I am planning to write a mail client as a hobby project. Such a project is very large in scope and requires some premeditation for each part. Retrieval of mail and interaction with mail servers is largely taken care of; there are plenty of libraries for this, but a piece that is appears more unclear is local mail storage.<p>At first, something universally supported like mbox and to a lesser extent, maildir seems like the obvious answer, but these both seem to come with serious tradeoffs. Using mbox means putting all of your eggs in one basket (single file per mailbox), making it easy to corrupt, and neither is particularly friendly to advanced filtering and search functions. Both also get gradually less usable with every message stored, and maildir strikes me as unnecessarily I&#x2F;O heavy. Both can be made searchable&#x2F;filterable by keeping a separate, manually curated index, but that adds in another moving part to maintain and keep from breaking and is potentially a huge source of trouble.<p>One potential option would be to keep a local relational database (SQLite? Postgres?) with indexed metadata and references to individual messages on disk, with each message stored exactly as it would be as part of an mbox file, except all by itself. This should allow for fast searching&#x2F;filtering (up to millions of messages) while also making it easy to export into standard mbox for use with other clients (just concat each message file into the resulting mbox file). Does this sound or am I completely off base? Is there a better option I should consider first?
======
stevekemp
I wrote a mail client, console-based, with integrated Lua-based scripting.

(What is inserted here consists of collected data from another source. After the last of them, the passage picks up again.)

Lemma sessionManager_queue_witness :
  (getByClient "c1" demo_two).1 = Ok 0%nat ∧
  (remove 0 demo_two).1 = Ok tt ∧ represents (remove 0 demo_two).2 [1%nat].
Proof.
  destruct (sessionManager_queue demo_two [0%nat; 1%nat] demo_two_live) as (Hget & _ & Hrem).
  destruct (Hrem 0%nat {| e_clientKey := "c1"; e_sessionKey := 4; e_session := initial 0 1 [] |})
    as (Hr & Hrep & _); [by left|by vm_compute| |].
  - split; [done..|]. intros. done.
  - split_and!; [|exact Hr|exact Hrep]. rewrite Hget. by vm_compute.
Defined.

End TunnelServer.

I had to resolve the same problem you mention here. Me? I chose to support
Maildir. Exclusively. With nothing else. It kills the client for some users,
who want IMAP, etc, but for me it works well.

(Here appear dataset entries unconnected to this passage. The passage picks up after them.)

Lemma wp_getMachine_named c inNode w :
  named_after c (ni_RequestedHostname inNode) w →
  wp (getMachine c inNode)
    (if_ok (λ n w', w' = w ∧ Name (node_meta n) = machineName (ni_RequestedHostname inNode)) (λ _ w', w' = w)) w.
Proof.
  intros Hnamed. unfold getMachine.
  pose proof (λ m, lister_get_law (O:=Node) (Name (cluster_meta c)) m w) as Hlaw.
  assert (∀ m, match lister_Get (O:=Node) (Name (cluster_meta c)) m w with Ok _ | Err _ => True | _ => False end) as Hends.
  { intros m. specialize (Hlaw m). destruct (tbl (O:=Node) (cached w) !! _); [by rewrite Hlaw|].
    by destruct Hlaw as (e & -> & _). }
  apply wp_bind, wp_attempt, wp_reads. pose proof (Hends (machineName (ni_RequestedHostname inNode))) as He.
  destruct (lister_Get _ (machineName _) w) as [n|e| |] eqn:Hg; simpl; try done.
  { apply wp_ret. split; [done|]. by apply lister_cached in Hg as [_ [= _ ->]]. }
  destruct (IsNotFound e); [|by apply wp_throw]. apply wp_bind, wp_attempt, wp_reads.
  destruct (by_index_law nodeIndex (Name (cluster_meta c) +:+ "/" +:+ ni_RequestedHostname inNode) w) as (l & Hl & _).
  rewrite Hl. simpl. unfold bind_post. destruct l as [|n l].
  - apply wp_bind, wp_attempt, wp_reads. pose proof (Hends (ni_RequestedHostname inNode)) as He'.
    destruct (lister_Get _ (ni_RequestedHostname inNode) w) as [n|e'| |] eqn:Hg'; simpl; try done.
    apply wp_ret. split; [done|]. apply lister_cached in Hg' as [Hc Hk]. apply Hnamed; [done|by left].
  - apply wp_ret. split; [done|]. destruct (proj1 (elem_of_index _ _ _ _ n Hl)) as [Hc Hi]; [by left|].
    apply Hnamed; [done|by right].
Qed.

(** An update keeps the name. *)
Lemma wp_send_named (f : Node → Node) n h w :
  node_meta (f n) = node_meta n → Name (node_meta n) = h →
  wp (if decide (n = f n) then ret n else api_update "" (f n)) (if_ok (λ n' _, Name (node_meta n') = h) (λ _ _, True)) w.
Proof.
  intros Hf Hn. eapply wp_mono; [by apply wp_send|]. intros [n'|e| |] w'; simpl; try done.
  intros ([= _ Hk] & _). by rewrite Hk.
Qed.

Lemma wp_authorizeNode_named register c inNode w :
  named_after c (ni_RequestedHostname inNode) w →
  wp (authorizeNode register c inNode)
    (if_ok (λ n _, Name (node_meta n) = machineName (ni_RequestedHostname inNode)) (λ _ _, True)) w.
Proof.
  intros Hnamed. set (named := λ (n : Node) (_ : W), Name (node_meta n) = machineName (ni_RequestedHostname inNode)).
  unfold authorizeNode.
  eapply wp_bind_if_ok with (P := λ r _, match r with inr n => Name (node_meta n) = machineName _ | inl _ => True end)
    (I := λ _ _, True); [|intros r w' Hr|done].
  { apply wp_attempt. eapply wp_mono; [by apply wp_getMachine_named|]. intros [n|e| |] w'; simpl; naive_solver. }
  apply (wp_bind_if_ok _ _ named (λ _ _, True)); [|intros n w1 Hn|done].
  { destruct r as [e|n]; [|by apply wp_ret].
    destruct (IsNotFound e && register); [|by apply wp_throw]. unfold createNode.
    destruct (toCustomConfig inNode) as [cc|]; [|by apply wp_throw].
    destruct (String.eqb (cc_Address cc) ""); [by apply wp_throw|]. apply wp_create; [|done].
    intros o w2 (_ & _ & Hname & _) _ _ _. by apply Hname. }
  apply (wp_bind_if_ok _ _ named (λ _ _, True)); [|intros n2 w2 Hn2|done].
  { destruct register; [|by apply wp_ret]. by apply wp_send_named. }
  unfold updateDockerInfo. destruct (ni_DockerInfo inNode) as [d|]; [|by apply wp_ret]. by apply wp_send_named.
Qed.

(** The requests of the agent of the host [h]. *)
Definition from_host (req : tunnel_request) (h : string) : Prop :=
  ∀ i, sent req i → ∃ inNode, in_Node i = Some inNode ∧ ni_RequestedHostname inNode = h.

(** The key of the sessions of a host follows from its name alone. *)
Lemma wp_authorizeTunnel_key req h w :
  from_host req h → (∀ c, holder (token_of req) c w → named_after c h w) →
  wp (authorizeTunnel unmarshal req) (if_ok (λ r _, ∀ key e, r = (key, true, e) → key = machineName h) (λ _ _, True)) w.
Proof.
  intros Hhost Hnamed. unfold authorizeTunnel, Authorize. destruct (String.eqb_spec (token_of req) "") as [Ht|Ht].
  { apply wp_bind, wp_ret, wp_ret. by intros key e. }
  apply wp_bind, wp_bind. eapply wp_mono; [apply wp_getClusterByToken|].
  intros [c|e| |] w'; simpl; try done. intros [-> Hc].
  apply wp_bind. eapply wp_mono; [apply wp_readInput|].
  intros [i|e| |] w'; simpl; try done. intros [-> Hi]. destruct (Hhost i Hi) as (inNode & -> & <-).
  apply wp_bind. unfold nodeClient. apply wp_bind.
  eapply wp_mono; [apply wp_authorizeNode_named; by apply Hnamed|]. intros [n|e| |] w'; simpl; try done.
  intros Hn. apply wp_ret, wp_ret, wp_ret. intros key e. cbn [cl_Node].
  destruct (HasSuffix _ _), (node_NodeConfig n), (ni_CustomConfig inNode); intros [= <- _]; exact Hn.
Qed.

Hypothesis healthy : ClientHealthy W Node.

(** A registration of a node with a token of the cluster [c] succeeds, when the server
    answers and the cache of nodes is up to date: the cluster has a node, with the roles and
    the docker daemon of the request, that is the one known for the host or a new
    one, named after the host, and nothing but nodes of [c] changes. *)
Theorem Authorize_registers req c i inNode w :
  token_of req ≠ "" → holder (token_of req) c w →
  (∀ crt : ClusterRegistrationToken, tbl (cached w) !! obj_key crt = Some crt → crt_Token crt = token_of req →
     crt_ClusterName crt = Name (cluster_meta c)) →
  no_slashes c w → in_sync_kind Node w →
  sent req i → in_Node i = Some inNode → addressed inNode →
  HasSuffix (tr_Path req) "/register" = true →
  wp (Authorize unmarshal req) (returns (λ r w', ∃ n cl,
    r = (Some cl, true, None) ∧ client_for c n req cl ∧
    tbl (view w') !! obj_key n = Some n ∧ Namespace (node_meta n) = Name (cluster_meta c) ∧
    same_roles n inNode ∧ (∀ d, ni_DockerInfo inNode = Some d → node_DockerInfo n = Some (toDockerInfo d)) ∧
    (is_Some (tbl (O:=Node) (view w) !! obj_key n) ∨
     Name (node_meta n) = machineName (ni_RequestedHostname inNode) ∧ node_Imported n = true ∧
     node_CustomConfig n = ni_CustomConfig inNode) ∧
    node_changes (Name (cluster_meta c)) (view w) (view w'))) w.
Proof.
  intros Ht Hc Huniq Hsl Hs Hsent Hin Had Hreg. unfold Authorize.
  destruct (String.eqb_spec (token_of req) "") as [|_]; [done|].
  apply wp_bind. eapply wp_mono; [apply wp_getClusterByToken|].
  intros [c'|e| |] w'; simpl; try done; [intros [-> (crt & Hcrt & Htok & Hname & Hc')]|intros [_ []]; by exists c].
  assert (c' = c) as ->.
  { rewrite (Huniq crt Hcrt Htok) in Hname. destruct Hc as (_ & _ & _ & _ & Hc). rewrite <-Hname in Hc'. congruence. }
  apply wp_bind. eapply wp_mono; [apply wp_readInput|].
  intros [i'|e| |] w'; simpl; try done; [intros [-> Hsent']|intros [_ []]; by exists i].
  assert (i' = i) as -> by (destruct Hsent as (? & ? & ? & ?), Hsent' as (? & ? & ? & ?); congruence).
  rewrite Hin. apply wp_bind. eapply wp_mono; [by apply wp_nodeClient|]. intros [cl|e| |] w'; simpl; try done.
  - intros (n & Hcl & Hau & Hro & Hd). apply wp_ret. exists n, cl. split_and!; [done|done| |apply Hau|auto|done| |apply Hau].
    + by apply (au_current _ _ _ _ _ Hau).
    + destruct (au_origin _ _ _ _ _ Hau) as [?|(? & ? & ? & ?)]; [left; by rewrite <-Hs|by right].
  - intros [_ Hex]. apply Hex. done.
Qed.

End correct.

(** ** Examples *)

Definition demo_tunnel_cluster (name : string) : Cluster :=
  {| cluster_meta := named_meta name ∅ ∅ []; cluster_type := {| Kind := "Cluster"; APIVersion := "v3" |};
     cluster_Spec := no_spec; cluster_Status := no_status; cluster_Conditions := [] |}.

Definition demo_crt (cluster token : string) : ClusterRegistrationToken :=
  {| crt_meta := {| Name := "system"; GenerateName := ""; Namespace := cluster; UID := token; ResourceVersion := "1";
                    Labels := ∅; Annotations := ∅; OwnerReferences := []; CreationTimestamp := 0;
                    DeletionTimestamp := None |};
     crt_ClusterName := cluster; crt_InsecureCommand := ""; crt_Command := ""; crt_NodeCommand := "";
     crt_ManifestURL := ""; crt_Token := token |}.

(** Two clusters, each with a registration token. *)
Definition demo_clusters : KState :=
  put_obj (demo_tunnel_cluster "c-1") (put_obj (demo_tunnel_cluster "c-2")
    (put_obj (demo_crt "c-1" "t1") (put_obj (demo_crt "c-2" "t2") empty_state))).

Definition demo_host : NodeInput :=
  {| ni_Etcd := true; ni_ControlPlane := false; ni_Worker := true; ni_RequestedHostname := "web"; ni_Labels := ∅;
     ni_CustomConfig := Some {| cc_Address := "10.0.0.1"; cc_InternalAddress := ""; cc_User := "root";
                                cc_DockerSocket := ""; cc_SSHKey := "" |};
     ni_DockerInfo := None |}.

(** A decoder that knows one text. *)
Definition demo_unmarshal (bytes : string) : goerr + input :=
  if String.eqb bytes "web" then inr {| in_Node := Some demo_host; in_Cluster := None |}
  else inl (PlainError "invalid character").

(** The registration of the host [web] with a token. *)
Definition demo_tunnel_request (token : string) : tunnel_request :=
  {| tr_Request := {| Header := <[TokenHeader := [token]]> {[ Params := ["d2Vi"] ]}; URL_Scheme := "https" |};
     tr_Path := "/v3/connect/register"; tr_Host := "rancher" |}.

Definition demo_name := machineName "web".

Definition demo_first : outcome (string * bool * option goerr) * Sim :=
  authorizeTunnel demo_unmarshal (demo_tunnel_request "t1") (synced demo_clusters).

Lemma demo_no_slashes c : holder "t1" c (synced demo_clusters) → no_slashes c (synced demo_clusters).
Proof.
  intros (crt & Hcrt & Htok & Hname & Hc). split.
  - assert (map_Forall (λ _ c, has_char "/" (Name (cluster_meta c)) = false)
      (tbl (O:=Cluster) (cached (synced demo_clusters)))) as Hall.
    { refine (bool_decide_unpack _ _). vm_compute. exact I. }
    exact (Hall _ _ Hc).
  - intros k n Hn. change (tbl (O:=Node) (cached (synced demo_clusters))) with (∅ : gmap nsname Node) in Hn.
    by rewrite lookup_empty in Hn.
Qed.

(** A registration with the token of the cluster c-1 is let in as a node of that cluster. *)
Lemma authorizeTunnel_sound_witness :
  demo_first.1 = Ok (demo_name, true, None) ∧
  ∃ c, holder "t1" c (synced demo_clusters) ∧ session_key c demo_name (synced demo_clusters) demo_first.2.
Proof.
  assert (demo_first.1 = Ok (demo_name, true, None)) as Hr by (vm_compute; reflexivity).
  split; [exact Hr|].
  pose proof (authorizeTunnel_sound demo_unmarshal (demo_tunnel_request "t1") (synced demo_clusters) demo_no_slashes) as Hw.
  unfold wp in Hw. fold demo_first in Hw. rewrite Hr in Hw.
  destruct Hw as [[(key & e & [=]) _]|[[(e & [=]) _]|(_ & c & Hc & _ & [(e & [=])|(key & e & [= <- _] & Hk)])]].
  exists c. split; [exact Hc|exact Hk].
Defined.

Lemma Authorize_registers_witness :
  let w' := (Authorize demo_unmarshal (demo_tunnel_request "t1") (synced demo_clusters)).2 in
  ∃ n, tbl (view w') !! obj_key n = Some n ∧ Namespace (node_meta n) = "c-1" ∧ same_roles n demo_host.
Proof.
  intros w'. set (w := synced demo_clusters).
  assert (map_Forall (λ _ crt, crt_Token crt = "t1" → crt_ClusterName crt = "c-1")
    (tbl (O:=ClusterRegistrationToken) (cached w))) as Hall.
  { refine (bool_decide_unpack _ _). vm_compute. exact I. }
  assert (holder "t1" (demo_tunnel_cluster "c-1") w) as Hc.
  { exists (demo_crt "c-1" "t1"). split_and!; reflexivity. }
  assert (sent demo_unmarshal (demo_tunnel_request "t1") {| in_Node := Some demo_host; in_Cluster := None |}) as Hs.
  { exists "web". split_and!; vm_compute; reflexivity. }
  assert (addressed demo_host) as Ha by (eexists; split; [reflexivity|discriminate]).
  pose proof (Authorize_registers demo_unmarshal sim_client_healthy (demo_tunnel_request "t1")
    (demo_tunnel_cluster "c-1") {| in_Node := Some demo_host; in_Cluster := None |} demo_host w
    ltac:(discriminate) Hc (λ crt Hcrt Ht, Hall _ _ Hcrt Ht) (demo_no_slashes _ Hc) eq_refl
    Hs eq_refl Ha ltac:(vm_compute; reflexivity)) as Hw.
  unfold wp in Hw. change ((Authorize demo_unmarshal (demo_tunnel_request "t1") w).2) with w' in Hw.
  destruct (Authorize demo_unmarshal (demo_tunnel_request "t1") w).1 as [u| | |]; [|destruct Hw..].
  destruct Hw as (n & cl & _ & _ & Hn & Hns & Hro & _). exists n. split; [exact Hn|]. split; [exact Hns|exact Hro].
Defined.

End Authorizer.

[http://lumail.org/](http://lumail.org/)

I think with the right abstractions you can go far, but using Maildir to get
started isn't a bad choice. SQLite will suffer if you have many many many
messages. I know that having handled large email volumes in the past.

------
Someone1234
If I was starting an email client today I would store all of the messages in
boring ZIP archives, with all of the metadata stored in an SQLite database
(which can actually grow pretty huge with version 3 and above). Then use
something like Lucene and SQL to retrieve, sort, filter, and search records.

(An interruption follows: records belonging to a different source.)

(* ===== verification/Dialer.v ===== *)
(** * Connections to clusters and nodes

    How the server reaches the API of a cluster, a node or its docker daemon
    (pkg/dialer/factory.go): directly, or through a session of the reverse tunnel.
    A dialer is a function of the network and the address; what it does with them is
    a [route]. *)

From stdpp Require Import base gmap list strings.
From Stdlib Require Import Ascii ZArith Lia.
From S2P Require Import Prelude.
From S2P Require Import GoLib.
From S2P Require Import KubeTypes.
From S2P Require Import KubeObjects.
From S2P Require Import Kube.
From S2P Require Import KubeRules.
From S2P Require Import KubeSim.
From S2P Require Import Cond.
From S2P Require Import NodePools.
From S2P Require Import Tunnel.
From S2P Require Import TunnelStream.
From S2P Require Import TunnelServer.
From S2P Require Import Tokens.
From S2P Require Import Authorizer.
Import Tunnel TunnelStream TunnelServer Authorizer.

Open Scope go_scope.

Module Dialer.

Notation ClusterDriverImported := "imported" (only parsing).
Notation ClusterDriverRKE := "rancherKubernetesEngine" (only parsing).
Notation ClusterConditionReady := "Ready" (only parsing).
Notation NodeConditionRegistered := "Registered" (only parsing).
Notation NodeConditionReady := "Ready" (only parsing).
Notation ExternalAddressAnnotation := "rke.cattle.io/external-ip" (only parsing).
Notation InternalAddressAnnotation := "rke.cattle.io/internal-ip" (only parsing).
Notation ControlRole := "controlplane" (only parsing).

(** [net.SplitHostPort]: the host, in brackets if it contains colons, and the port. *)
Definition SplitHostPort (hostport : string) : option (string * string) :=
  match drop_prefix "[" hostport with
  | Some rest =>
    match cut_sep "]" rest with
    | Some (host, r) =>
      match drop_prefix ":" r with
      | Some port => if has_char ":" port || has_char "[" rest || has_char "]" port then None
                     else Some (host, port)
      | None => None
      end
    | None => None
    end
  | None =>
    match cut_sep ":" hostport with
    | Some (host, port) => if has_char ":" port || has_char "[" hostport || has_char "]" hostport then None
                           else Some (host, port)
    | None => None
    end
  end.

(** Where a connection goes: from the server itself, through the session of a client,
    or to the docker daemon of a machine over TLS. *)
Inductive route :=
  | Native (network address : string)
  | Through (clientKey network address : string)
  | Tls (machine : Node).

Definition isCloudDriver (cluster : Cluster) : bool :=
  negb (cs_Internal (cluster_Spec cluster)) &&
  negb (String.eqb (cs_Driver (cluster_Status cluster)) ClusterDriverImported) &&
  negb (String.eqb (cs_Driver (cluster_Status cluster)) ClusterDriverRKE).

(** [v3.NodeConditionReady.IsUnknown(fakeNode)] *)
Definition ready_unknown (status : CoreNodeStatus) : bool :=
  match List.find (λ c, String.eqb (nc_Type c) NodeConditionReady) (cnt_Conditions status) with
  | Some c => String.eqb (nc_Status c) "Unknown"
  | None => false
  end.

Definition nodeGood (node : Node) : bool :=
  IsTrue NodeConditionRegistered node && IsTrue NodeConditionProvisioned node &&
  negb (ready_unknown (node_InternalNodeStatus node)) &&
  bool_decide (DeletionTimestamp (node_meta node) = None).

Definition privateIP (node : Node) : string := default "" (node_NodeAnnotations node !! InternalAddressAnnotation).
Definition publicIP (node : Node) : string := default "" (node_NodeAnnotations node !! ExternalAddressAnnotation).

Definition controls (node : Node) : bool :=
  match node_NodeConfig node with Some cfg => ContainsString (rke_Role cfg) ControlRole | None => false end.

(** The loop over the nodes: the private address of the node with the address [host],
    or that of the last node that will do. *)
Fixpoint pick_host (clusterGood : bool) (host lastGoodHost : string) (nodes : list Node) : option string :=
  match nodes with
  | [] => if String.eqb lastGoodHost "" then None else Some lastGoodHost
  | node :: nodes =>
    if String.eqb (privateIP node) "" || negb (nodeGood node) then pick_host clusterGood host lastGoodHost nodes
    else if String.eqb (publicIP node) host then
      if clusterGood then Some (privateIP node) else pick_host clusterGood host lastGoodHost nodes
    else pick_host clusterGood host (if controls node then privateIP node else lastGoodHost) nodes
  end.

Section factory.
Context {W : Type} `{!Client W Cluster, !Client W Node}.

(** [url.Parse(endpoint)], as far as it gives [u.Host]. *)
Variable url_Host : string → option string.

(** [f.TunnelServer.HasSession] *)
Variable HasSession : string → W → bool.

Notation dialer := (string → string → M W route).

Definition hostPort (cluster : Cluster) : string :=
  match url_Host (cs_APIEndpoint (cluster_Status cluster)) with
  | None => ""
  | Some host => if Contains host ":" then host else host +:+ ":443"
  end.

Definition native : dialer := λ network address, ret (Native network address).

Definition translateClusterAddress (cluster : Cluster) (clusterHostPort address : string) : M W string :=
  if negb (String.eqb clusterHostPort address) then ret address else
  match SplitHostPort address with
  | None => ret address
  | Some (host, port) =>
    let* r := attempt (reads (lister_List (Name (cluster_meta cluster)) Everything)) in
    match r with
    | inl _ => ret address
    | inr nodes =>
      ret (match pick_host (IsTrue ClusterConditionReady cluster) host "" nodes with
           | Some host => host +:+ ":" +:+ port
           | None => address
           end)
    end
  end.

Definition nodeDialer (clusterName machineName : string) : M W dialer :=
  let* machine := reads (lister_Get (O:=Node) clusterName machineName) in
  let* has := (λ w, (Ok (HasSession (Name (node_meta machine)) w), w)) in
  if has : bool then ret (λ network address, ret (Through (Name (node_meta machine)) network address))
  else throw (PlainError ("can not build dialer to " +:+ clusterName +:+ ":" +:+ machineName)).

Definition waiting {A} : M W A := throw (PlainError "waiting for cluster agent to connect").

(** The first node that can be dialled. *)
Fixpoint first_node (clusterName host : string) (nodes : list Node) : M W dialer :=
  match nodes with
  | [] => waiting
  | node :: nodes =>
    if bool_decide (DeletionTimestamp (node_meta node) = None) && IsTrue NodeConditionProvisioned node then
      let* r := attempt (nodeDialer clusterName (Name (node_meta node))) in
      match r with
      | inr d => ret (λ network address, d network (if String.eqb address host then "127.0.0.1:6443" else address))
      | inl _ => first_node clusterName host nodes
      end
    else first_node clusterName host nodes
  end.

Definition clusterDialer (clusterName address : string) : M W dialer :=
  let* cluster := reads (lister_Get (O:=Cluster) "" clusterName) in
  if cs_Internal (cluster_Spec cluster) then ret native else
  let host := hostPort cluster in
  if String.eqb address host && isCloudDriver cluster then ret native else
  let name := Name (cluster_meta cluster) in
  let rke := String.eqb (cs_Driver (cluster_Status cluster)) ClusterDriverRKE in
  let* has := (λ w, (Ok (HasSession name w), w)) in
  if has : bool then
    ret (λ network address,
      let* address := if rke then translateClusterAddress cluster host address else ret address in
      ret (Through name network address))
  else if negb rke then waiting else
  let* nodes := reads (lister_List name Everything) in
  first_node clusterName host nodes.

Definition ClusterDialer (clusterName : string) : dialer := λ network address,
  let* d := clusterDialer clusterName address in d network address.

Definition NodeDialer (clusterName machineName : string) : dialer := λ network address,
  let* d := nodeDialer clusterName machineName in d network address.

Definition DockerDialer (clusterName machineName : string) : M W dialer :=
  let* machine := reads (lister_Get (O:=Node) clusterName machineName) in
  let* has := (λ w, (Ok (HasSession (Name (node_meta machine)) w), w)) in
  if has : bool then
    ret (λ _ _, ret (Through (Name (node_meta machine)) "unix" "/var/run/docker.sock"))
  else if negb (String.eqb (node_NodeTemplateName machine) "") then ret (λ _ _, ret (Tls machine))
  else throw (PlainError ("can not build dialer to " +:+ clusterName +:+ ":" +:+ machineName)).

End factory.

(** ** Correctness *)

Section correct.
Context {W : Type} `{!Kube W, !Client W Cluster, !ClientLaws W Cluster, !Client W Node, !ClientLaws W Node}.
Context (url_Host : string → option string) (HasSession : string → W → bool).
Implicit Types (w : W) (c : Cluster) (n : Node).

(** A node that will do for [host]: it has a private address and is well, and it has the
    address [host] or runs the control plane. *)
Definition serves (host : string) n : Prop :=
  privateIP n ≠ "" ∧ nodeGood n = true ∧ (publicIP n = host ∨ controls n = true).

Lemma pick_host_Some good host last nodes h :
  pick_host good host last nodes = Some h →
  (∃ n, n ∈ nodes ∧ serves host n ∧ h = privateIP n) ∨ h = last.
Proof.
  revert last. induction nodes as [|n nodes IH]; intros last; simpl.
  { destruct (String.eqb last ""); [done|]. intros [= <-]. by right. }
  assert (∀ last', pick_host good host last' nodes = Some h →
    (∃ n', n' ∈ n :: nodes ∧ serves host n' ∧ h = privateIP n') ∨ h = last') as IH'.
  { intros last' [(n' & Hin & ?)|?]%IH; [left; exists n'; split; [by right|done]|by right]. }
  destruct (String.eqb_spec (privateIP n) "") as [|Hp]; simpl; [apply IH'|].
  destruct (nodeGood n) eqn:Hg; simpl; [|apply IH'].
  destruct (String.eqb_spec (publicIP n) host) as [Hh|Hh].
  - destruct good; [|apply IH']. intros [= <-]. left. exists n. split; [by left|]. unfold serves. eauto 6.
  - intros [?| ->]%IH'; [by left|]. destruct (controls n) eqn:Hc; [|by right].
    left. exists n. split; [by left|]. unfold serves. eauto 6.
Qed.

(** The address an RKE cluster is reached at in place of its own. *)
Definition translated c (host address address' : string) w : Prop :=
  address' = address ∨
  address = host ∧ ∃ h port n, SplitHostPort address = Some (h, port) ∧ serves h n ∧
    tbl (cached w) !! obj_key n = Some n ∧ Namespace (node_meta n) = Name (cluster_meta c) ∧
    address' = privateIP n +:+ ":" +:+ port.

Lemma wp_translate c host address w :
  Name (cluster_meta c) ≠ "" →
  wp (translateClusterAddress c host address) (returns (λ a w', w' = w ∧ translated c host address a w)) w.
Proof.
  intros Hne. unfold translateClusterAddress. destruct (String.eqb_spec host address) as [->|]; simpl.
  2: { apply wp_ret. split; [done|by left]. }
  destruct (SplitHostPort address) as [[h port]|] eqn:Hs; [|apply wp_ret; split; [done|by left]].
  apply wp_bind, wp_attempt, wp_reads.
  destruct (lister_list_law (O:=Node) (Name (cluster_meta c)) Everything w) as (l & Hl & _). rewrite Hl. simpl.
  apply wp_ret. split; [done|]. destruct (pick_host _ h "" l) as [h'|] eqn:Hp; [|by left].
  destruct (String.eqb_spec h' "") as [->|Hh'].
  - exfalso. assert (∀ g h last l, pick_host g h last l ≠ Some "") as Hno; [|by eapply Hno].
    clear. intros g h last l. revert last. induction l as [|n l IH]; intros last; simpl.
    + destruct (String.eqb_spec last ""); congruence.
    + destruct (String.eqb_spec (privateIP n) ""); simpl; [done|]. destruct (nodeGood n); simpl; [|done].
      destruct (String.eqb _ h); [|done]. destruct g; [congruence|done].
  - destruct (pick_host_Some _ _ _ _ _ Hp) as [(n & Hn & Hsv & ->)|]; [|done]. right. split; [done|].
    apply (elem_of_lister _ _ _ _ _ Hl) in Hn as (Hn & [?|Hns] & _); [done|]. by exists h, port, n.
Qed.

(** A node of the cluster through which an RKE cluster may be reached. *)
Definition relay c n w : Prop :=
  tbl (cached w) !! obj_key n = Some n ∧ Namespace (node_meta n) = Name (cluster_meta c) ∧
  DeletionTimestamp (node_meta n) = None ∧ IsTrue NodeConditionProvisioned n = true.

Notation dialer := (string → string → M W route).

Lemma wp_nodeDialer ns name w :
  wp (nodeDialer HasSession ns name)
    (if_ok (λ (d : dialer) w', w' = w ∧ HasSession name w = true ∧
              is_Some (tbl (O:=Node) (cached w) !! (ns, name)) ∧
              ∀ network address w, d network address w = (Ok (Through name network address), w))
       (λ _ w', w' = w)) w.
Proof.
  unfold nodeDialer. apply wp_bind, wp_reads. pose proof (lister_get_law (O:=Node) ns name w) as Hg.
  destruct (tbl (O:=Node) (cached w) !! (ns, name)) as [n|] eqn:Hn; [|by destruct Hg as (e & -> & _)].
  rewrite Hg. simpl. pose proof (cached_keyed (O:=Node) w _ _ Hn) as [= _ Hname]. simpl in Hname. rewrite <-Hname.
  apply wp_bind. unfold wp. simpl. destruct (HasSession name w) eqn:Hs; simpl; [|done]. by eauto.
Qed.

Lemma wp_first_node c host nodes w :
  (∀ n, n ∈ nodes → tbl (cached w) !! obj_key n = Some n ∧ Namespace (node_meta n) = Name (cluster_meta c)) →
  wp (first_node HasSession (Name (cluster_meta c)) host nodes)
    (if_ok (λ (d : dialer) w', w' = w ∧ ∃ n, relay c n w ∧ HasSession (Name (node_meta n)) w = true ∧
              ∀ network address w, d network address w =
                (Ok (Through (Name (node_meta n)) network
                       (if String.eqb address host then "127.0.0.1:6443" else address)), w))
       (λ _ w', w' = w)) w.
Proof.
  induction nodes as [|n nodes IH]; intros Hin; simpl; [done|].
  assert (∀ n', n' ∈ nodes → tbl (cached w) !! obj_key n' = Some n' ∧
    Namespace (node_meta n') = Name (cluster_meta c)) as Hin' by (intros; apply Hin; by right).
  destruct (bool_decide _ && _) eqn:Hb; [|by apply IH].
  apply andb_prop in Hb as [Hdel%bool_decide_eq_true_1 Hp]. destruct (Hin n) as [Hn Hns]; [by left|].
  apply wp_bind, wp_attempt. eapply wp_mono; [apply wp_nodeDialer|].
  intros [d|e| |] w'; simpl; try done; [|intros ->; by apply IH].
  intros (-> & Hs & _ & Hd). apply wp_ret. split; [done|]. exists n. split; [done|]. split; [done|].
  intros network address w'. by rewrite Hd.
Qed.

Postgres would be great, since it has a full text engine built within, but I
don't know much about running a Postgres instance within a single piece of
desktop software (rather than actually having to launch a Postgres process,
and then connect to that).

------
atmosx
PostGress is too much and SQLite3 might be to little. You might wanna check
out other options.

What is the problem with Maildir/ ? I/O heavy?? I don't think that modern
computers & filesystems will struggle with maildir.

Please add GnuPG support. Also you could add mail folder encryption (e.g.
having the emails encrypted in the system, key required to unencrypt them when
mail client starts... key could be saved in the keychain for lazy users).